[Records from a dataset]
____

Lemma window_count_step X (c : cmd X) i w n T0 :
  T = T0 + 1000 * RATE_LIMIT_TTL_SECS → T0 <= w_rnow w →
  window_cmd key X c → window_count w n →
  let '(x, w') := exec i c w in
  ∃ m, window_count w' m ∧ (n <= m)%nat ∧ (passes key limit X c x → (S n <= m)%nat).
Proof.
  intros HT Hstart Hc Hw. destruct (exec i c w) as [x w'] eqn:E.
  assert (w_rnow w' = w_rnow w + Z.of_N (i_redis_elapsed i)) as Hnow
    by (rewrite <-(exec_rnow i c w), E; done).
  destruct (decide (T <= w_rnow w')) as [|HnT]; [exists (S n); split_and!; [by left|lia|lia]|].
  destruct Hc as [|X c Hl].
  - pose proof (exec_redis_cases i (RIncrWindow key RATE_LIMIT_TTL_SECS) w) as Hx.
    cbv zeta in Hx. rewrite E, <-Hnow in Hx.
    assert (window_count w n → w_redis w' = w_redis w → window_count w' n) as Hsame.
    { intros Hw' Heq. apply (window_count_frame w); [done|lia|]. intros. by rewrite Heq. }
    destruct Hx as [[-> Hs]|[Hs Hx]].
    { exists n. split_and!; [by apply Hsame|done|]. by intros (_ & v & [=] & _). }
    destruct Hw as [|[Hn Hv]]; [lia|].
    assert (n = O ∧ r_val (w_redis w) (w_rnow w') key = None ∨
      ∃ c, Z.of_nat n <= c ∧ i64_ok c ∧ ∀ t, w_rnow w' <= t → t < T →
        r_val (w_redis w) t key = Some (RStr (display_Z c))) as Hv'.
    { destruct Hv as [[-> Hv]|(c & ? & ? & Hv)]; [left|right].
      - split; [done|]. apply (r_val_gone _ (w_rnow w)); [lia|done].
      - exists c. split_and!; [done|done|]. intros. apply Hv; lia. }
    pose proof (window_count_incr (w_redis w) (w_rnow w') n w' ltac:(lia) ltac:(lia) Hn Hv') as Hi.
    destruct (exec_redis _ (w_rnow w') (w_redis w)) as [o s']. cbn [fst snd] in *.
    destruct (Hi eq_refl Hs) as [Hi1 Hi2].
    destruct Hx as [->| ->]; [exists n; split_and!; [done|done|by intros (_ & v & [=] & _)]|].
    destruct o as [v|]; [|exists n; split_and!; [done|done|by intros (_ & v & [=] & _)]].
    destruct (decide (v <= limit)); [exists (S n)|exists n]; (split_and!; [by eauto|lia|]);
      [lia|]. by intros (_ & v' & [= <-] & ?).
  - exists n. split_and!; [|done|intros Hp; by destruct (leaves_not_passes _ _ _ _ _ Hl Hp)].
    apply (window_count_frame w); [done|lia|]. intros t Ht.
    pose proof (leaves_frame key i c w t Hl) as Hf. rewrite E in Hf. by apply Hf.
Qed.
End Window.

(** ** Properties *)

(** C24. The client address: without a trusted peer it is the TCP peer and the
    header counts for nothing; behind a trusted proxy it is the rightmost hop
    that is not a trusted proxy, and a malformed entry stops the walk at the
    last trusted hop. *)
Theorem client_ip_spec (peer : option IpAddr) (header : option string) (trusted : list IpAddr)
    (r : option IpAddr) :
  client_ip peer header trusted = r ↔
  match peer with
  | None => r = None
  | Some p =>
    if is_trusted trusted (to_canonical p)
    then match header with
         | None => r = Some (to_canonical p)
         | Some h => ∃ ip, r = Some ip ∧
             walked trusted (to_canonical p) (rsplit_on (byte_of_Z 0x2C) h) ip
         end
    else r = Some (to_canonical p)
  end.
Proof.
  unfold client_ip. destruct peer as [p|]; [|split; done].
  cbn [mbind option_bind]. destruct (is_trusted trusted (to_canonical p)); cbn [negb];
    [|split; intros; congruence].
  destruct header as [h|]; [|split; intros; congruence]. split.
  - intros <-. eexists. split; [done|]. by apply walk_hops_walked.
  - intros (ip & -> & Hw). apply walk_hops_walked in Hw. by rewrite Hw.
Qed.

(** A client cannot choose its address: whatever it puts in front of the
    header, the address found behind the proxies that appended the rest is the
    same, once one of the appended hops is not a trusted proxy. *)
Theorem client_ip_ignores_forged_prefix (peer : option IpAddr) (forged appended : string)
    (trusted : list IpAddr) :
  Exists (decides trusted) (rsplit_on (byte_of_Z 0x2C) appended) →
  client_ip peer (Some (forged +:+ str_of [byte_of_Z 0x2C] +:+ appended)) trusted =
  client_ip peer (Some appended) trusted.
Proof.
  intros H. unfold client_ip. destruct peer as [p|]; [|done]. cbn [mbind option_bind].
  rewrite rsplit_on_prefix. destruct (negb _); [done|]. by rewrite walk_hops_app.
Qed.

(** [OnceAMinute] lets events through at least a minute apart, whatever
    values the racing threads loaded. *)
Theorem due_minute_apart (calls : list (Z * Z)) (cell : Z) :
  minute_apart cell (due_all calls cell).
Proof.
  revert cell. induction calls as [|[last now] calls IH]; intros cell; simpl; [done|].
  unfold due. destruct (negb (last =? i64_min) && (saturating_sub now last <? 60000)) eqn:E;
    [apply IH|].
  destruct (Z.eqb_spec cell last) as [->|]; [|apply IH]. simpl. split; [|apply IH].
  apply andb_false_iff in E as [E|E].
  - apply negb_false_iff, Z.eqb_eq in E. by left.
  - apply Z.ltb_ge in E. by right.
Qed.

(** C23. The limit holds under concurrency: however the calls [js] that count in
    one fresh window interleave with each other and with any other work that
    counts there or leaves the counter alone, and whatever requests and replies
    are lost, no more of them succeed than the limit, as long as the two minutes
    the counter lives are not over. *)
Theorem rate_limit_enforced {P : Postgres} {R : RedisServer} {RL : RedisLaws} {A : Type}
    (key : string) (limit : Z) (ps ps' : list (prog (result ApiError A))) (w w' : World)
    (js : list nat) :
  0 <= limit →
  Forall (issues (window_cmd key)) ps →
  (∀ j p, ps !! j = Some p → j ∈ js →
     ∃ body, p = pbind_ok (count_minute key limit) (λ _, body)) →
  r_val (w_redis w) (w_rnow w) key = None →
  rtc pool_step (w, ps) (w', ps') →
  w_rnow w' < w_rnow w + 1000 * RATE_LIMIT_TTL_SECS →
  NoDup js → Forall (λ j, ∃ a, ps' !! j = Some (Ret (Ok a))) js →
  Z.of_nat (length js) <= limit.
Proof.
  intros Hl Hq Hp Hk Hr Ht Hnd Hjs.
  set (T := w_rnow w + 1000 * RATE_LIMIT_TTL_SECS).
  edestruct (pool_tickets (succeeds (E := ApiError) (A := A)) (passes key limit)
    (λ w1 n, w_rnow w <= w_rnow w1 ∧ window_count key limit T w1 n) (window_cmd key))
    with (js := js) as (n & [_ Hw] & Hn).
  - done.
  - intros X c i w1 n Hc [Hs Hw]. pose proof (exec_rnow i c w1) as Hnow.
    pose proof (window_count_step key limit T X c i w1 n (w_rnow w) eq_refl Hs Hc Hw) as H.
    destruct (exec i c w1) as [x w2]. destruct H as (m & ? & ? & ?). cbn [snd] in Hnow.
    exists m. split_and!; [lia|done..].
  - exact Hr.
  - exact Hq.
  - intros j p Hj Hin. destruct (Hp _ _ Hj Hin) as [body ->]. apply count_minute_needs.
  - split; [done|]. right. split; [done|]. by left.
  - exact Hnd.
  - eapply Forall_impl; [exact Hjs|]. intros j [a Ha]. exists (Ok a). split; [done|by exists a].
  - destruct Hw as [Hw|[Hw _]]; lia.
Qed.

____

§ **What is being asked**: Copy every line from the records that holds the string "rewrite".

§ **Exercise result**:
    by (rewrite <-(exec_rnow i c w), E; done).
    cbv zeta in Hx. rewrite E, <-Hnow in Hx.
    { intros Hw' Heq. apply (window_count_frame w); [done|lia|]. intros. by rewrite Heq. }
    pose proof (leaves_frame key i c w t Hl) as Hf. rewrite E in Hf. by apply Hf.
  - intros (ip & -> & Hw). apply walk_hops_walked in Hw. by rewrite Hw.
  rewrite rsplit_on_prefix. destruct (negb _); [done|]. by rewrite walk_hops_app.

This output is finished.